### What is expected
For this exercise, repeat the listing below from its first line through the line containing "- right. rewrite", exactly as written.
* * * * * * *
Lemma nth_error_snoc {A : Type} (l : list A) (x y : A) (i : nat) :
  nth_error (l ++ [x]) i = Some y ->
  nth_error l i = Some y \/ i = List.length l /\ y = x.
Proof.
  intros H. destruct (Nat.lt_ge_cases i (List.length l)) as [Hlt | Hge].
  - left. now rewrite nth_error_app1 in H.
  - right. rewrite nth_error_app2 in H by exact Hge.
    destruct (i - List.length l)%nat as [|[|k]] eqn:Hk; simpl in H; try discriminate.
    injection H as <-. split; [lia | reflexivity].
Qed.

Lemma numbered_unique (tasks : list Task) (i j : nat) (t t' : Task) :
  numbered tasks -> nth_error tasks i = Some t -> nth_error tasks j = Some t' ->
  task_id t = task_id t' -> i = j.
Proof.
  intros Hnum Hi Hj Hid. rewrite (Hnum _ _ Hi), (Hnum _ _ Hj) in Hid.
  injection Hid as Hid. apply str_of_int_inj in Hid. lia.
Qed.

Section Agent.

Variable start : CrewAIAgent.
Hypothesis start_is_new : tasks start = [].

Lemma agent_invariant_aux (self : CrewAIAgent) :
  reachable start self ->
  numbered (tasks self) /\ Forall settled (tasks self) /\
  agent_id self = agent_id start /\ role self = role start.
Proof.
  intros Hreach.
  induction Hreach as [|self now d c e _ (Hnum & Hset & Hid & Hrole)
                       |self now wanted _ (Hnum & Hset & Hid & Hrole)].
  - rewrite start_is_new. repeat split; [|constructor].
    intros [|position] t; discriminate.
  - cbn [create_task snd set_tasks tasks agent_id role]. repeat split; try assumption.
    + intros position t Hnth. apply nth_error_snoc in Hnth.
      destruct Hnth as [Hnth | [-> ->]]; [now apply Hnum | reflexivity].
    + apply Forall_app. split; [exact Hset|]. repeat constructor.
  - unfold execute_task. destruct (find_task (tasks self) wanted) as [position|] eqn:Hfind;
      cbn [snd set_tasks tasks agent_id role]; [|now repeat split].
    repeat split; try assumption.
    + intros i t Hnth. destruct (Nat.eq_dec position i) as [<- | Hne].
      * destruct (find_task_found _ _ Hfind) as (t0 & Ht0 & _).
        rewrite (nth_error_alter_same _ _ _ Ht0) in Hnth. injection Hnth as <-.
        rewrite run_task_id. now apply Hnum.
      * rewrite nth_error_alter_other in Hnth by exact Hne. now apply Hnum.
    + apply Forall_forall. intros t Ht. apply In_nth_error in Ht.
      destruct Ht as [i Hnth]. destruct (Nat.eq_dec position i) as [<- | Hne].
      * destruct (find_task_found _ _ Hfind) as (t0 & Ht0 & _).
        rewrite (nth_error_alter_same _ _ _ Ht0) in Hnth. injection Hnth as <-.
        right. repeat split. discriminate.
      * rewrite nth_error_alter_other in Hnth by exact Hne.
        apply nth_error_In in Hnth.
        apply (proj1 (Forall_forall _ _) Hset _ Hnth).
Qed.

(** Whatever methods have been called on a new agent, its tasks are
    numbered [task-1], [task-2], ... in the order of their creation, so
    that no two of them have the same identifier; and each task is either
    pending, without result, or completed, with the result of the
    simulation and a completion time: no task is left in progress. *)
Theorem agent_invariant (self : CrewAIAgent) :
  reachable start self ->
  numbered (tasks self) /\
  NoDup (map task_id (tasks self)) /\
  Forall settled (tasks self) /\
  agent_id self = agent_id start /\ role self = role start.
Proof.
  intros Hreach. pose proof (agent_invariant_aux Hreach) as Hinv.
  destruct Hinv as (Hnum & Hset & Hid & Hrole). repeat split; try assumption.
  apply (proj2 (NoDup_nth_error _)). intros i j Hi Heq.
  rewrite length_map in Hi. rewrite !nth_error_map in Heq.
  destruct (nth_error (tasks self) i) as [t|] eqn:Hti;
    [|apply nth_error_None in Hti; lia].
  destruct (nth_error (tasks self) j) as [t'|] eqn:Htj; [|discriminate].
  injection Heq as Heq. exact (numbered_unique _ _ Hnum Hti Htj Heq).
Qed.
* * * * * * *
### Exercise output
Lemma nth_error_snoc {A : Type} (l : list A) (x y : A) (i : nat) :
  nth_error (l ++ [x]) i = Some y ->
  nth_error l i = Some y \/ i = List.length l /\ y = x.
Proof.
  intros H. destruct (Nat.lt_ge_cases i (List.length l)) as [Hlt | Hge].
  - left. now rewrite nth_error_app1 in H.
  - right. rewrite nth_error_app2 in H by exact Hge.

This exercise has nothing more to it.